Phase Three — the most difficult situations (the remaining 2%)

This most challenging phase is focused on handling contract failures and shifting to a conditional approach. There's a delicate balance here between the ongoing encouragement of empathy and self-awareness while also recognizing group dynamics and personal frustrations.

Start: Your efforts have not been successful. The participant has ignored or defied the contact (if you made one). The participant is unable or unwilling to change their behaviour (they might not know, and you may not know, which of these it is). At this point you are ready to kick the participant out — but try not to do this until you have made one final set of efforts.

Don’t “take it to the group” for community feedback — don't ever do this. It is your responsibility (not the group's) to assist participants in their engagement and participation with your program. Much harm can result from situations in which untrained participants give unconstrained feedback to one another. Don't contribute to those risks. Instead:

Notice: Your frustration and the group's dynamics. Everyone is increasingly affected. The group dynamics have begun to damage or corrode belonging, trust, and safety (Remember, it’s only 2%.)

Do: Share your frustration with the participant privately. Shift from a collaborative approach to a conditional approach that reflects basic requirements for participation (which they may not be able or willing to meet). Whenever possible, encourage and facilitate decision-making and autonomy for the participant (e.g. “You can stay if you decide that you can meet the guidelines; or, if you decide that you can't, let's find another program that better suits your needs”).

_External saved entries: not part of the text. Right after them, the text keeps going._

(* ===== verification/BenchmarkFacts.v ===== *)
(** * The benchmark passes count and measure what they ran

    The percentiles of the latency distribution exist and are in order; the
    counters that the workers add up in pieces of 1024 give the number of lines
    and bytes processed, in every schedule; an empty corpus panics. *)

From Stdlib Require Import Sorting.Sorted ZifyNat.
From S2P Require Export Benchmark Float64Facts EvaluatorFacts PipelineFacts.

Ltac Zify.zify_post_hook ::= Z.to_euclidean_division_equations.

(** ** Sorting *)

Definition le_f64 (x y : f64) : Prop := f64_le x y = true.

Lemma insert_f64_perm x l : insert_f64 x l ≡ₚ x :: l.
Proof.
  induction l as [|y l IH]; simpl; [done|]. destruct (f64_lt y x); [|done].
  rewrite IH. by apply Permutation_swap.
Qed.

Lemma sort_f64_perm l : sort_f64 l ≡ₚ l.
Proof. induction l as [|x l IH]; simpl; [done|]. by rewrite insert_f64_perm, IH. Qed.

Lemma insert_f64_sorted x l : f64_count x -> Forall f64_count l -> StronglySorted le_f64 l ->
  StronglySorted le_f64 (insert_f64 x l).
Proof.
  intros Hx HF. induction 1 as [|y l Hs IH Hy]; simpl; [by repeat constructor|]. apply Forall_cons in HF as [Hcy HF].
  destruct (f64_lt y x) eqn:E.
  - constructor; [by apply IH|]. rewrite insert_f64_perm. constructor; [by apply count_lt_le|done].
  - constructor; [by constructor|]. pose proof (count_le_total y x Hcy Hx E) as Hxy. constructor; [done|].
    rewrite Forall_forall in *. intros z Hz. apply (count_le_trans x y z); [done|done|by apply HF|done|by apply Hy].
Qed.

Lemma sort_f64_sorted l : Forall f64_count l -> StronglySorted le_f64 (sort_f64 l).
Proof.
  induction 1 as [|x l Hx HF IH]; simpl; [constructor|]. apply insert_f64_sorted; [done| |done].
  by rewrite sort_f64_perm.
Qed.

Lemma sorted_lookup l : Forall f64_count l -> StronglySorted le_f64 l -> forall i j x y, i <= j ->
  l !! i = Some x -> l !! j = Some y -> le_f64 x y.
Proof.
  intros HF. induction 1 as [|a l Hs IH Ha]; intros [|i] [|j] x y Hij Hx Hy; simplify_eq/=; try lia.
  - apply Forall_cons in HF as [HF _]. by apply count_le_refl.
  - rewrite Forall_forall in Ha. apply Ha. by eapply list_elem_of_lookup_2.
  - apply Forall_cons in HF as [_ HF]. by eapply (IH HF i j); eauto with lia.
Qed.

(** ** Latency *)

(** The percentiles in ascending order. *)
Definition percentiles (s : LatencySummary) : list f64 :=
  [min_micros s; p1_micros s; p5_micros s; p25_micros s; p50_micros s; p75_micros s; p90_micros s; p95_micros s;
   p99_micros s; p999_micros s; p9999_micros s; max_micros s].

(** The indices that the percentiles are read from. *)
Definition percentile_indices (len : nat) : list nat :=
  [0; len / 100; scaled_index 5 100 len; scaled_index 25 100 len; scaled_index 50 100 len; scaled_index 75 100 len;
   scaled_index 90 100 len; scaled_index 95 100 len; scaled_index 99 100 len; Nat.min (scaled_index 999 1000 len) (len - 1); Nat.min (scaled_index 9999 10000 len) (len - 1); len - 1].

(** The product does not wrap for fewer than 2^64 / 9999 samples; if it does, the index
    is still in range. *)
Lemma scaled_index_lt num den len : (0 <= num < den)%Z -> 0 < len -> scaled_index num den len < len.
Proof.
  intros Hn Hl. unfold scaled_index, u64, wrapu. apply Nat2Z.inj_lt.
  pose proof (Z.mod_pos_bound (Z.of_nat len * num) (2 ^ 64) ltac:(lia)).
  rewrite Z2Nat.id by (apply Z.div_pos; lia). apply Z.div_lt_upper_bound; [lia|].
  eapply Z.le_lt_trans; [apply Z.mod_le; lia|]. rewrite (Z.mul_comm den). apply Z.mul_lt_mono_pos_l; lia.
Qed.

Definition few_samples (len : nat) : Prop := (Z.of_nat len * 9999 <= u64_max)%Z.

Lemma scaled_index_small num den len : few_samples len -> (0 <= num <= 9999)%Z ->
  scaled_index num den len = Z.to_nat (Z.of_nat len * num / den).
Proof.
  unfold few_samples, u64_max. intros Hf Hn. unfold scaled_index, u64. rewrite wrapu_small; [done|].
  assert (Z.of_nat len * num <= Z.of_nat len * 9999)%Z by (apply Z.mul_le_mono_nonneg_l; lia). lia.
Qed.

Ltac forall_lia := repeat (apply Forall_cons_2; [lia|]); apply Forall_nil_2.

Lemma percentile_indices_range len : 100 <= len -> Forall (fun i => i < len) (percentile_indices len).
Proof.
  intros Hl. unfold percentile_indices.
  repeat (apply Forall_cons_2; [first [apply scaled_index_lt; lia|apply Nat.div_lt; lia|lia]|]). apply Forall_nil_2.
Qed.

Lemma percentile_indices_sorted len : 100 <= len -> few_samples len -> StronglySorted le (percentile_indices len).
Proof.
  intros Hl Hf. unfold percentile_indices. rewrite !(scaled_index_small _ _ len Hf) by lia. clear Hf.
  repeat (apply SSorted_cons; [|forall_lia]). apply SSorted_nil.
Qed.

Lemma latency_summary_lookup l : 100 <= length l ->
  exists s, latency_summary l = Some s /\ samples_count s = length l /\
    Forall2 (fun i x => l !! i = Some x) (percentile_indices (length l)) (percentiles s).
Proof.
  intros Hl. pose proof (percentile_indices_range _ Hl) as HF. unfold latency_summary. cbv zeta.
  set (len := length l) in *. unfold percentile_indices in *. rewrite !Forall_cons in HF.
  assert (forall i, i < len -> exists x, l !! i = Some x) as Hin by (intros i Hi; by apply lookup_lt_is_Some_2).
  destruct HF as (H0 & H1 & H2 & H3 & H4 & H5 & H6 & H7 & H8 & H9 & H10 & H11 & _).
  destruct (Hin _ H0) as [x0 E0], (Hin _ H1) as [x1 E1], (Hin _ H2) as [x2 E2], (Hin _ H3) as [x3 E3],
    (Hin _ H4) as [x4 E4], (Hin _ H5) as [x5 E5], (Hin _ H6) as [x6 E6], (Hin _ H7) as [x7 E7], (Hin _ H8) as [x8 E8],
    (Hin _ H9) as [x9 E9], (Hin _ H10) as [x10 E10], (Hin _ H11) as [x11 E11].
  rewrite E0, E1, E2, E3, E4, E5, E6, E7, E8, E9, E10. eexists. split; [reflexivity|]. split; [done|].
  unfold percentiles. simpl. repeat (constructor; [done|]). constructor; [|constructor].
  rewrite last_lookup. fold len. replace (pred len) with (len - 1) by lia. by rewrite E11.
Qed.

Say: You can show a bit of frustration here — you're a person, after all, and you've been impacted by this just like everyone else. You've also put in quite a bit of fruitless effort. So, it's fair to share a small amount of those feelings with the participant — but sharing anger would be going too far. Strong feelings such as anger, derision, aggression, and so on are for you to work out on your own, with support from others in your own life (colleagues, clinical supervisors, and other professionals — not friends) and with the aim of understanding where these feelings come from (hint: your own childhood) and how they emerge in these kinds of situations with participants. And, of course, if you can understand where strong feelings might come from, and you can be aware of their emergence in moments of stress with participants, you can then reduce the risks to yourself (and everyone else) by learning to manage these feelings more effectively.

Use strategic language:

  • “I’m not sure what else to do…”
  • “You need to decide what is going to work for you, but this is the bottom line of what I need…”
  • “Here's what I'll do if I see the behaviour again.” (Non-aggressive, proactive intervention: a hand raised* in the group to stop a participant from talking, a verbal reminder in the moment, a private chat.)
  • “If you depart, I will still support you.”

*The raising of a hand to stop someone from speaking is a complex and highly consequential skill. If done improperly, such a gesture can be interpreted as everything from an insult to an assault. If done properly, a raised hand is a respectful reminder of previously agreed-upon behaviours and assistance in following them.

At this stage, you might need some help from colleagues or a supervisor. If that's the case, don't wait. As always, be proactive. Most of the harms in group settings can be avoided or minimized when facilitators act early, consistently, and with purpose.

Remember:

  • The facilitator must manage their own emotions as well as those of participants.
  • Participants can assist one another in managing emotional activation, but they cannot assist the facilitator. As a facilitator, you must manage yourself.
  • The expression of strong negative feelings toward participants is a red flag that signals to the facilitator an urgent need to do some personal self-awareness work.

Facilitating groups is among the most complex tasks that one can undertake. It's hard. It requires consistent practice. But it can also be learned. We can practice and get better. When we do so, group work can become a source of deep play, joy, and meaning.

“I find that the best way to clear up these little matters is to talk about them.”